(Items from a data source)
☆ ☆ ☆

Lemma run_inv x ss ls p : pds_ok x -> (forall i, in_flight i x = 0%nat) -> ctx_cancelled x = false ->
  run next (start_process x ss) ls = Some p -> shutdown_inv p (trace next proc_observe (start_process x ss) ls).
Proof.
  intros Hok H0 Hc Hr. change (trace next proc_observe (start_process x ss) ls) with ([] ++ trace next proc_observe (start_process x ss) ls).
  eapply (trace_invariant next proc_observe shutdown_inv); [|by apply start_inv|exact Hr].
  intros s h l s'. apply shutdown_inv_step.
Qed.

(** With the relays stopped and all requests sent, a closed gateway panics no
    more. *)
Lemma system_no_panic p l e : relays (gw (pipe p)) = ∅ -> system_step p l <> Some (Panic e).
Proof.
  intros Hrel Hs. unfold system_step in Hs. cbv zeta in Hs. rewrite Hrel in Hs.
  assert (forall o : option pipeline, (x ← o; Some (Ok (set_pipe x p))) <> Some (Panic e)) as Hgo by (intros [x|]; done).
  destruct l as [key req|key now|key|key|key l|key t| |x| |key]; try done; try (by apply Hgo in Hs);
    destruct (closed p); try (by apply Hgo in Hs); by rewrite lookup_empty in Hs.
Qed.
Lemma no_panic_closed p l e : main p = Closed -> relays (gw (pipe p)) = ∅ -> all_sent (senders p) ->
  sampleOutputFactor <> 0 -> (forall line, WriteFails line = false) -> proc_step p l <> Some (Panic e).
Proof.
  intros Hm Hrel Hall Hf Hw. unfold proc_step. cbv zeta. rewrite decide_False by congruence.
  assert (forall (b : bool) (p' : process), (if b then Some (Ok p') else None) <> Some (Panic e)) as Hwhen by (by intros []).
  destruct l as [l|i now| | | | | | | |now| | | | ]; try apply Hwhen.
  - by apply system_no_panic.
  - unfold send_step. destruct (senders p !! i) as [s|] eqn:Es; [|done]. cbn [mbind option_bind].
    unfold all_sent in Hall. rewrite Forall_lookup in Hall. by rewrite (Hall i s Es).
  - done.
  - by rewrite decide_False by congruence.
  - destruct (externalOutput (gw (pipe p))); [done|]. destruct (pstep (pipe p) PClientRecv); [|done]. apply Hwhen.
  - destruct (toWriter p) as [|r rest]; [done|]. destruct (file p); [done|].
    destruct (write_one_ok sampleOutputFactor WriteFails (wr p) r Hf Hw) as [w ->]. done.
  - destruct (toWriter p) as [|r rest]; [|done]. destruct (file p); [done|]. rewrite Hw. apply Hwhen.
Qed.

Lemma inv_file_written p h lines : shutdown_inv p h -> file p = Some lines ->
  exists written, given (all_received h) written /\ write sampleOutputFactor WriteFails (Some <$> written) = Ok lines.
Proof.
  intros HI Hf. destruct (inv_written _ _ HI) as (dn & Hw & Hg). destruct (inv_file _ _ HI lines Hf) as (Ht & Hr & Hs & ->).
  rewrite Hr, Ht, app_nil_r in Hg. exists dn. split; [done|].
  unfold write. rewrite until_nil_all, Hw. cbn [mbind res_bind]. by rewrite Hs.
Qed.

☆ ☆ ☆

The lines above that hold the string "rest" are to be located and copied.

  - destruct (toWriter p) as [|r rest]; [done|]. destruct (file p); [done|].
  - destruct (toWriter p) as [|r rest]; [|done]. destruct (file p); [done|]. rewrite Hw. apply Hwhen.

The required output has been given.